DATASET Block Start

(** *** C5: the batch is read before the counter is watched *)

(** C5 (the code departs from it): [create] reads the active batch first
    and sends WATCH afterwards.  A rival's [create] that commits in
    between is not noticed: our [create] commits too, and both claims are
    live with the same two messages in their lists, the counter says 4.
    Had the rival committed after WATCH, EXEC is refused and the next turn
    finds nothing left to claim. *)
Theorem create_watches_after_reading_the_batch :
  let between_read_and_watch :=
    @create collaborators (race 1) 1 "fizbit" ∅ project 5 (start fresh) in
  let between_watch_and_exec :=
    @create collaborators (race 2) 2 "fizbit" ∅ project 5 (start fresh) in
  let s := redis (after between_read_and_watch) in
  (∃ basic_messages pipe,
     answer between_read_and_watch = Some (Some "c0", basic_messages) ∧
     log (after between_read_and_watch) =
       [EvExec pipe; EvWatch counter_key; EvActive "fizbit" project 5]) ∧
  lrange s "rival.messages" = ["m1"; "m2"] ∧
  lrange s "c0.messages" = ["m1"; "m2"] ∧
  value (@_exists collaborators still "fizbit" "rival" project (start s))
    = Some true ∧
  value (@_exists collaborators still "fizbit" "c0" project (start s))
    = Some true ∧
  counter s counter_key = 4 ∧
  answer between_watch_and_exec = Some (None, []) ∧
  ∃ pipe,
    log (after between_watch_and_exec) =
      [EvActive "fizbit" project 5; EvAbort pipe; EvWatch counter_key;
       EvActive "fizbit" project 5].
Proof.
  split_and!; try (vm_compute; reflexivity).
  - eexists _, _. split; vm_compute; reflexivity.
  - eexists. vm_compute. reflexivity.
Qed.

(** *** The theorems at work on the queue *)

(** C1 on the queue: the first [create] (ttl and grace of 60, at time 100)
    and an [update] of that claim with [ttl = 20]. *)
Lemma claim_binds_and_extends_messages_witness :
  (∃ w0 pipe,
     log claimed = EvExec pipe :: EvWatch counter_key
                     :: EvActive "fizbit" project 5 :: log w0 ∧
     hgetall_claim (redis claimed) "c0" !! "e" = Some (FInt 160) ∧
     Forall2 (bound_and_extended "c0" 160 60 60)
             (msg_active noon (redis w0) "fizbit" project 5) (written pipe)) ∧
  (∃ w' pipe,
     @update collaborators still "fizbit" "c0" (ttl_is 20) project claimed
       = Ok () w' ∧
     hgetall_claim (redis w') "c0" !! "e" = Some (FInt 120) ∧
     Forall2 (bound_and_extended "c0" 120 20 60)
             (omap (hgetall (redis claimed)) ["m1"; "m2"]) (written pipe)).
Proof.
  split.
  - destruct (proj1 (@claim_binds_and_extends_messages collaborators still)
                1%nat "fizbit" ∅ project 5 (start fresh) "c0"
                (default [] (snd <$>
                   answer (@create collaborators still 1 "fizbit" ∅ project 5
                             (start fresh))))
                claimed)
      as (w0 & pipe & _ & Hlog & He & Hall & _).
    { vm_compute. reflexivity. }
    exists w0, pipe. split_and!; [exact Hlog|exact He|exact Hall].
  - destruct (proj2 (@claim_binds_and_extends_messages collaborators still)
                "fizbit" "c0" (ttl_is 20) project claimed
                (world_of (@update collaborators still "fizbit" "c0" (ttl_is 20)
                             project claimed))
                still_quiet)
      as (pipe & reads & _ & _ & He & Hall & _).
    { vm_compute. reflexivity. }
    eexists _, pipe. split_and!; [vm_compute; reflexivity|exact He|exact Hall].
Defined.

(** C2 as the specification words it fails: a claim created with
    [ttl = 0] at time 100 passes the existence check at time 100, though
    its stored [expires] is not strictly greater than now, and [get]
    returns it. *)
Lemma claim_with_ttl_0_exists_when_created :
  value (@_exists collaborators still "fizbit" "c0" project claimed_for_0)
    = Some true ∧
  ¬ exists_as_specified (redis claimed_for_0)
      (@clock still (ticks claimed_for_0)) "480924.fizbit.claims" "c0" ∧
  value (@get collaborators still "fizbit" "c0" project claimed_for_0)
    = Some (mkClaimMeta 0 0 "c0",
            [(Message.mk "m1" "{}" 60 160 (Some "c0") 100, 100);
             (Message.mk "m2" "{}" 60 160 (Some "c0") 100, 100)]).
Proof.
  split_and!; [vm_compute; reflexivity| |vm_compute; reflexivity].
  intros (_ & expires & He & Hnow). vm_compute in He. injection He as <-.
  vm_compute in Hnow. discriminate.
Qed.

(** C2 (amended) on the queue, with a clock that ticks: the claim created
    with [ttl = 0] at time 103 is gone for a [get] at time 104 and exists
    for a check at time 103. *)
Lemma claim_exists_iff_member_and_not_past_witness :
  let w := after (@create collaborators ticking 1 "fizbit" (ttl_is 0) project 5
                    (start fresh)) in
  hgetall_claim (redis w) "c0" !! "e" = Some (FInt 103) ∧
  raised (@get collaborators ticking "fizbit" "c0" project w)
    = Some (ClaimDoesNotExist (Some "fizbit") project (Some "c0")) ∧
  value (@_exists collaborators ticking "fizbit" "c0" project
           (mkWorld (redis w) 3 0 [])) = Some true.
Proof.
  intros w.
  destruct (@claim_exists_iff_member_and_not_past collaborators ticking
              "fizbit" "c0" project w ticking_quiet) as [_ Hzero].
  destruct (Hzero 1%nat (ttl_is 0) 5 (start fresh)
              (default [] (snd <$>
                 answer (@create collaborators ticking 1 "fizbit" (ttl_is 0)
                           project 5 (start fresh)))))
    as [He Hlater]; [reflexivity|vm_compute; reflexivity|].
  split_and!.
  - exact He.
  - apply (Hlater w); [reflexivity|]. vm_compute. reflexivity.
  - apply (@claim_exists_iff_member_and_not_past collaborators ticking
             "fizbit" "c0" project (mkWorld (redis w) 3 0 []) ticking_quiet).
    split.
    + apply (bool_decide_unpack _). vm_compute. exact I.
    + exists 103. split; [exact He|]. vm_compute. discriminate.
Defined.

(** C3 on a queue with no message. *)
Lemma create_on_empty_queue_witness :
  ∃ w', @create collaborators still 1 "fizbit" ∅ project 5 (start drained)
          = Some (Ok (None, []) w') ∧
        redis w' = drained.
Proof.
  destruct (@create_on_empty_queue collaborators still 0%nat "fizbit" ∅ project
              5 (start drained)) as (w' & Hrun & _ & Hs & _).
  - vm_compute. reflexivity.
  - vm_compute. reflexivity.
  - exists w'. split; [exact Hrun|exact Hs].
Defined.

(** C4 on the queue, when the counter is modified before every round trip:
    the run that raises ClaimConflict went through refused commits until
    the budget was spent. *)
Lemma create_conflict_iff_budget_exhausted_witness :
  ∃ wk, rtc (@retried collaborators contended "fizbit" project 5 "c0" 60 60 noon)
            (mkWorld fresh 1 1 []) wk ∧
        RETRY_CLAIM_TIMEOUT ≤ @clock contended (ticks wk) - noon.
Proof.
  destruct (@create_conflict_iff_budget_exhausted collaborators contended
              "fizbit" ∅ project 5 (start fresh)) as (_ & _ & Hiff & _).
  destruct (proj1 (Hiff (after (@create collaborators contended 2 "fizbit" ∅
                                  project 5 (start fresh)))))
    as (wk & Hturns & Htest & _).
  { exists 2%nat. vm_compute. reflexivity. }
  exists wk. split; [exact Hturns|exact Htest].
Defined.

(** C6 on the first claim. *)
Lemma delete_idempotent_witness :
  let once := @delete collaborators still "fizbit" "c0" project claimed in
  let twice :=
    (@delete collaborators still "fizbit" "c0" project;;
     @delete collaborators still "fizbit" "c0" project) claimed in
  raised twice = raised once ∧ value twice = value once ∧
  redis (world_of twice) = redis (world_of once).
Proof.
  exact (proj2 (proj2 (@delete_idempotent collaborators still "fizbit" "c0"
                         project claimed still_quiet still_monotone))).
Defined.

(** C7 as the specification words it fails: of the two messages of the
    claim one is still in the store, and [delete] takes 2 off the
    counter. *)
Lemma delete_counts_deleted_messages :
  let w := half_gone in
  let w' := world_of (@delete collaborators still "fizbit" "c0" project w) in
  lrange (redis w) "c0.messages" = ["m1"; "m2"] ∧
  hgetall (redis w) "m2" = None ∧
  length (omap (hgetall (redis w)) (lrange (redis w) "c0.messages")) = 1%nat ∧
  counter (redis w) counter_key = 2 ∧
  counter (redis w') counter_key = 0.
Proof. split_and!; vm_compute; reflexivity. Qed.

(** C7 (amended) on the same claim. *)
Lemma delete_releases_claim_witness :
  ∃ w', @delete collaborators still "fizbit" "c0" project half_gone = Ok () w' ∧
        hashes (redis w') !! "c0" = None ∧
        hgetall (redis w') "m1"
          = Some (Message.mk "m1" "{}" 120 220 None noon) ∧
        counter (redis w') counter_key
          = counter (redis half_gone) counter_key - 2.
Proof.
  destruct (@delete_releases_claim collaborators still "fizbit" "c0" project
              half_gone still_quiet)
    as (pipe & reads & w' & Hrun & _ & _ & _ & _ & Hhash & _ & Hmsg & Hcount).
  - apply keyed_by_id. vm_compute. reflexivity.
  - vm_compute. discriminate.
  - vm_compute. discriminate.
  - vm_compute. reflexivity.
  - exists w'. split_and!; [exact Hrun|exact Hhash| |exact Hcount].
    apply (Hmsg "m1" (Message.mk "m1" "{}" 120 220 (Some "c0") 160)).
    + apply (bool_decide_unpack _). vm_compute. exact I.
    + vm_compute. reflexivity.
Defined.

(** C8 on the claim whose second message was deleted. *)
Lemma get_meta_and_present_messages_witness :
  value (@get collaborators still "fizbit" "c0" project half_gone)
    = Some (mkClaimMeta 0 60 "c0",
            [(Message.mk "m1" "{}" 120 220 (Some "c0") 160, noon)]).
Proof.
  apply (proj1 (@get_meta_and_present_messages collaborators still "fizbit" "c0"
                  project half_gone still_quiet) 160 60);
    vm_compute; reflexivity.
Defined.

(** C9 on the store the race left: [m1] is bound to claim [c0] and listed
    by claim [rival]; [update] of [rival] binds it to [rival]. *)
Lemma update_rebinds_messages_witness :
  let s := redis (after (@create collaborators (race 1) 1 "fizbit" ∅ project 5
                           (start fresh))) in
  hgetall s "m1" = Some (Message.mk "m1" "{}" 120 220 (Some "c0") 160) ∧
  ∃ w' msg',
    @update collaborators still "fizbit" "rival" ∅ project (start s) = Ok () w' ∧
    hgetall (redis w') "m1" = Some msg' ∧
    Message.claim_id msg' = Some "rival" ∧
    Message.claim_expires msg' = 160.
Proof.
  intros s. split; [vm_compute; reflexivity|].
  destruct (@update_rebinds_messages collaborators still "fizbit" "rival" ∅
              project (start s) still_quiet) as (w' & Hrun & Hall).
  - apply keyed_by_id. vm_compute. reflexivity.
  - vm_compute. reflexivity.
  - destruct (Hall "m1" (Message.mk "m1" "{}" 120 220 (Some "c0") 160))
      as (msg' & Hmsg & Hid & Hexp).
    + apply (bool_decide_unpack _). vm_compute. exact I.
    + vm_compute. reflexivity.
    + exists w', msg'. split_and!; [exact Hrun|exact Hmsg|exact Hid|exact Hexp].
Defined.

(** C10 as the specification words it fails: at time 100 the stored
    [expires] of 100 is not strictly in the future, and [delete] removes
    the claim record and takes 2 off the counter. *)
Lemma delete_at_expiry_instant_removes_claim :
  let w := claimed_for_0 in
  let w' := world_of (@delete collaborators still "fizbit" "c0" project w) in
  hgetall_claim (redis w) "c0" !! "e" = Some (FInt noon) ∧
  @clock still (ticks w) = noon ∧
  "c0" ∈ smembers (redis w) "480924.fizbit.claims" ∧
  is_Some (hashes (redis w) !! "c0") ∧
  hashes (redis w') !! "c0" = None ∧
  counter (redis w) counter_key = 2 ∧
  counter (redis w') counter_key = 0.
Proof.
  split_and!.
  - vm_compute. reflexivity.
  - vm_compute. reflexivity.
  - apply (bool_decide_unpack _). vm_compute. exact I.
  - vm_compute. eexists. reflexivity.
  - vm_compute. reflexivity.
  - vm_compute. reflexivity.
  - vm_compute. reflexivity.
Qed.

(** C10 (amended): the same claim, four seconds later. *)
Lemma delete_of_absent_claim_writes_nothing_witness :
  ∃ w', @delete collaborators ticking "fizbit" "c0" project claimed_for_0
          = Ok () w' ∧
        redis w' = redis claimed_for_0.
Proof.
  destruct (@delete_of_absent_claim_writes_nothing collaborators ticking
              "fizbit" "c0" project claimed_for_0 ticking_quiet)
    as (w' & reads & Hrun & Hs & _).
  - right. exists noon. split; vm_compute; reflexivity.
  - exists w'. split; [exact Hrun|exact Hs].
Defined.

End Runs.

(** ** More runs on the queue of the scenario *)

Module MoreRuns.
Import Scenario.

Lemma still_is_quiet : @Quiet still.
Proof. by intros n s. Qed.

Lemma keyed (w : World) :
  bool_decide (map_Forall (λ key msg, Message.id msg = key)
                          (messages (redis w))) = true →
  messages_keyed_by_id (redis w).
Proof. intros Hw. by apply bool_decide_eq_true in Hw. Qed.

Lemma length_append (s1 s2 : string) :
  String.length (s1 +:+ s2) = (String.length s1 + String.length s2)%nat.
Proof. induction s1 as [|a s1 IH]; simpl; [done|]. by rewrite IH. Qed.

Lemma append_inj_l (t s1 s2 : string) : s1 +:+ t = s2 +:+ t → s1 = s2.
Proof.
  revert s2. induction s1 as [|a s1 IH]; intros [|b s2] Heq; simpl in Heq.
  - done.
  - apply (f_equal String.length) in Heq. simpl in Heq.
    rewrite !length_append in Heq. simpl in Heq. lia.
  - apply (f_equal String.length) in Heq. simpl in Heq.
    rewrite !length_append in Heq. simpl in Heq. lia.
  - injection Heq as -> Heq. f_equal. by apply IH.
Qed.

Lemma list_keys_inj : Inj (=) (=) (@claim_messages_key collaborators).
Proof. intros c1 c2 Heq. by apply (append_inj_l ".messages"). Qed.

DATASET Block End

TASK OBJECTIVE
Out of the preceding entries, pull each line that contains the word "EvActive".

ANSWER SPACE
       [EvExec pipe; EvWatch counter_key; EvActive "fizbit" project 5]) ∧
      [EvActive "fizbit" project 5; EvAbort pipe; EvWatch counter_key;
       EvActive "fizbit" project 5].
                     :: EvActive "fizbit" project 5 :: log w0 ∧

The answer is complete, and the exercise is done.